"Çözüm süreci buzdolabındadır' cümlesinin sahibi kimdir? Bu cümlenin sahibi kimse, bugün yaşananların sorumlusu da o zihniyettir" ifadelerini kullanan Demirtaş "Hendek ve barikatların nasıl ortadan kalkacağını anlatıyoruz, diyalog yolunu savunuyoruz. Hangi çağrımız savaş yanlısıdır?" diye sordu.
"Başbakan, HDP ile randevundan kaçtın. Peki, niye cenazelere işkence yaptın sorusu ahirette sorulacak, nereye kaçacaksın?" diyen Demirtaş şöyle devam etti:
‘KÜSECEKSİN DİYE SİNEYE Mİ ÇEKELİM?'
Çocuk öldürtüyorsun, bunların hesabını sormayalım mı? Yutalım mı? Küseceksin diye sineye mi çekelim? Hesap sormayalım mı?
Başbakan muhalefete hesap vermezmiş. Her gece Saray'a hesap vermekten utanmıyorsun da, muhalefete hesap vermekten mi korkuyorsun?
Dokunulmazlıkların kaldırılmasından değil, adaletsizlikten çekiniriz.
Başkanlık tartıştırmak hak da, özerklik tartıştırmak neden suç? Sizinki modelse bizimki de model? Sen bütün ülkeyi bir adama teslim edelim diyorsun, bizse, hayır vatandaşlara teslim edelim diyoruz.
Biz 2012'de özerklik belgesini sunduk. Bu belge diktatörlüğün panzehridir.
Savcılar "Siyasetçi ülkeye model önermeyecek de ne önerecek? İşi tam da bu zaten" deme cesaretine sahip değil mi?

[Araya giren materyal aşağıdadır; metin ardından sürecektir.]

(** [run_q(episodes, is_training)] on a grid of the given size (the
    script takes the defaults, 4 by 5).  [entropy0] seeds the reset of
    the constructor and [os_entropy i] the reset of episode [i];
    [pickled] is the array stored in the solution file and [sp] the
    generator of the action space. *)
Definition run_q (grid_rows grid_cols : Z) (fuel : nat)
    (entropy0 : Z) (os_entropy : nat -> Z) (pickled : ndarray)
    (sp : sampler) (episodes : nat) (is_training : bool)
  : option (result report) :=
  match make grid_rows grid_cols entropy0 with
  | Raise e => Some (Raise e)
  | Ok (e, g) =>
      let q0 := initial_q is_training e pickled in
      let epsilon := 1%float in
      let steps0 := replicate episodes 0%float in
      let v := mk_vars _ _ e q0 [] false 0 steps0 g sp in
      match episodes_loop fuel is_training episodes os_entropy
              (seq 0 episodes) (v, epsilon) with
      | Some (Ok (v', _)) =>
          Some (Ok (mk_report (steps_per_episode v')
                      (moving_average episodes (steps_per_episode v'))
                      (if is_training then Some (q v') else None)))
      | Some (Raise e) => Some (Raise e)
      | None => None
      end
  end.
End WithGenerators.

End Train.

(** ** Concrete generators, to run the model *)

Definition lcg_next (g : Z) : Z := (g * 1103515245 + 12345) mod 2147483648.

Definition lcg : RandomGen := {|
  rng := Z;
  rng_of_int k := k mod 2147483648;
  rng_randbelow n g := (lcg_next g mod n, lcg_next g);
  rng_random g :=
    (if Z.even (lcg_next g / 65536) then 0.25%float else 0.75%float,
     lcg_next g)
|}.

Definition lcg_sampler : ActionSampler := {|
  sampler := Z;
  discrete_sample n s := (lcg_next s mod n, lcg_next s)
|}.

(** A table over two states and four actions, with a tie in its first row. *)
Definition tied_table : ndarray :=
  mk_ndarray [2; 4]
    [0.5%float; 0.75%float; 0.75%float; 0.25%float;
     0%float; 0%float; 0%float; 0%float].

(** Epsilon after [k] episodes of a run of [episodes] episodes: line 52
    followed by [k] passes through line 111. *)
Definition epsilon_after (episodes : nat) (k : nat) : float :=
  Nat.iter k (Train.epsilon_decay (Z.of_nat episodes)) 1%float.

(** Step counts of a run of 101 episodes: 103 steps, then 2 steps a hundred
    times. *)
Definition steps_101 : list float :=
  float_of_Z 103 :: replicate 100 (float_of_Z 2).

(** A table learnt on a grid of 5 rows and 6 columns, of shape
    (5, 6, 5, 6, 4): in each state the action that leads to the goal, DOWN
    while the robot is above the goal's row and then RIGHT, has value 1 and
    the others 0. *)
Definition table_5x6_value (i : Z) : float :=
  let a := i mod 4 in
  let gc := (i / 4) mod 6 in
  let gr := (i / 24) mod 5 in
  let c := (i / 120) mod 6 in
  let r := i / 720 in
  if r <? gr then (if a =? 1 then 1%float else 0%float)
  else if c <? gc then (if a =? 2 then 1%float else 0%float)
  else 0%float.

Definition table_5x6 : ndarray :=
  mk_ndarray [5; 6; 5; 6; 4]
    (map (fun i => table_5x6_value (Z.of_nat i)) (seq 0 3600)).

(** ** Specification vocabulary *)

(** A position lies on a grid of [R] rows and [C] columns. *)
Definition in_grid (R C : Z) (p : Z * Z) : Prop :=
  0 <= p.1 <= R - 1 /\ 0 <= p.2 <= C - 1.

(** The cell one step away in the direction of an action. *)
Definition neighbour (a : RobotAction) (p : Z * Z) : Z * Z :=
  match a with
  | LEFT => (p.1, p.2 - 1)
  | DOWN => (p.1 + 1, p.2)
  | RIGHT => (p.1, p.2 + 1)
  | UP => (p.1 - 1, p.2)
  end.

(** The goal of a [reset], when it returns. *)
Definition goal_of `{RandomGen} (m : result (WarehouseRobot.t * rng))
  : result (Z * Z) :=
  '(w, _) ← m; Ok (WarehouseRobot.target_pos w).

(** An index tuple of integers within the axes it names, counted from the
    front. *)
Inductive valid_index : list Z -> list Z -> Prop :=
| valid_index_nil (sh : list Z) : valid_index sh []
| valid_index_cons (d i : Z) (sh idx : list Z) :
    0 <= i < d -> valid_index sh idx -> valid_index (d :: sh) (i :: idx).

(** The one-step temporal-difference rule with the trainer's learning rate
    and discount: Q + alpha * (reward + gamma * max_next - Q). *)
Definition td_rule (old : float) (reward : Z) (max_next : float) : float :=
  (old + 0.9 * (float_of_Z reward + 0.9 * max_next - old))%float.

(** A comparison result that means "less than or equal". *)
Definition le_cmp (c : comparison) : bool :=
  match c with
  | Gt => false
  | _ => true
  end.

(** No element is a NaN. *)
Definition no_nan (l : list float) : Prop :=
  Forall (fun x => is_nan x = false) l.

(** [a] is the first index of a greatest element of [l]: every element is
    [<=] the one at [a], and every earlier element is [<] it. *)
Definition first_argmax (l : list float) (a : Z) : Prop :=
  exists x,
    0 <= a /\ l !! Z.to_nat a = Some x /\
    (forall (j : nat) y, l !! j = Some y -> (y <=? x)%float = true) /\
    (forall (j : nat) y,
        Z.of_nat j < a -> l !! j = Some y -> (y <? x)%float = true).

(** [x] is a greatest element of [l]. *)
Definition is_maximum (l : list float) (x : float) : Prop :=
  x ∈ l /\ forall y, y ∈ l -> (y <=? x)%float = true.

(** ** Vocabulary for the properties beyond the claims *)



(** An environment on a grid of [R] by [C] as the constructor and [reset]
    leave it: sizes recorded twice and equal, robot on the grid, goal off
    row 0 and column 0. *)
Definition env_ok (R C : Z) (e : WarehouseRobotEnv.t) : Prop :=
  2 <= R /\ 2 <= C /\
  WarehouseRobotEnv.grid_rows e = R /\
  WarehouseRobotEnv.grid_cols e = C /\
  WarehouseRobot.grid_rows (WarehouseRobotEnv.warehouse_robot e) = R /\
  WarehouseRobot.grid_cols (WarehouseRobotEnv.warehouse_robot e) = C /\
  in_grid R C (WarehouseRobot.robot_pos (WarehouseRobotEnv.warehouse_robot e)) /\
  1 <= (WarehouseRobot.target_pos (WarehouseRobotEnv.warehouse_robot e)).1
    <= R - 1 /\
  1 <= (WarehouseRobot.target_pos (WarehouseRobotEnv.warehouse_robot e)).2
    <= C - 1.

(** The number of moves between two cells. *)
Definition manhattan (p t : Z * Z) : Z :=
  Z.abs (p.1 - t.1) + Z.abs (p.2 - t.2).

(** The robot after a sequence of actions. *)
Definition run_actions (acts : list RobotAction) (w : WarehouseRobot.t)
  : WarehouseRobot.t :=
  foldl (fun w a => (WarehouseRobot.perform_action a w).2) w acts.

Bu kadar gerilimin olduğu yerde Anayasa tartışmak tuhaflıktır. AKP sadece başkanlık için Anayasa'yı değiştirmek istiyor. Bu bir yönetim modelidir, bölünme değil. Dünyanın tüm ülkelerinde özerklik vardır. Özerkliğin olmadığı yerde otorite vardır. Hitler modelini önermek serbest ama İsveç modelini önermek suç. İlginç. Bu ölümleri bitirmek üzere, hendeği kaldırmak üzere hazırlanmış bir metindir. İktidar biz ne dersek diyelim kışkırtmaya, çarpıtmaya devam edecek. Ama biz Türk kardeşlerimize sesleniyoruz. Bize Türkiyelileşmekten uzaklaştınız mı diyorlar. Hayır, Türkiyelileşmek tam da budur. Ankara'dan oturup konuşmak değil.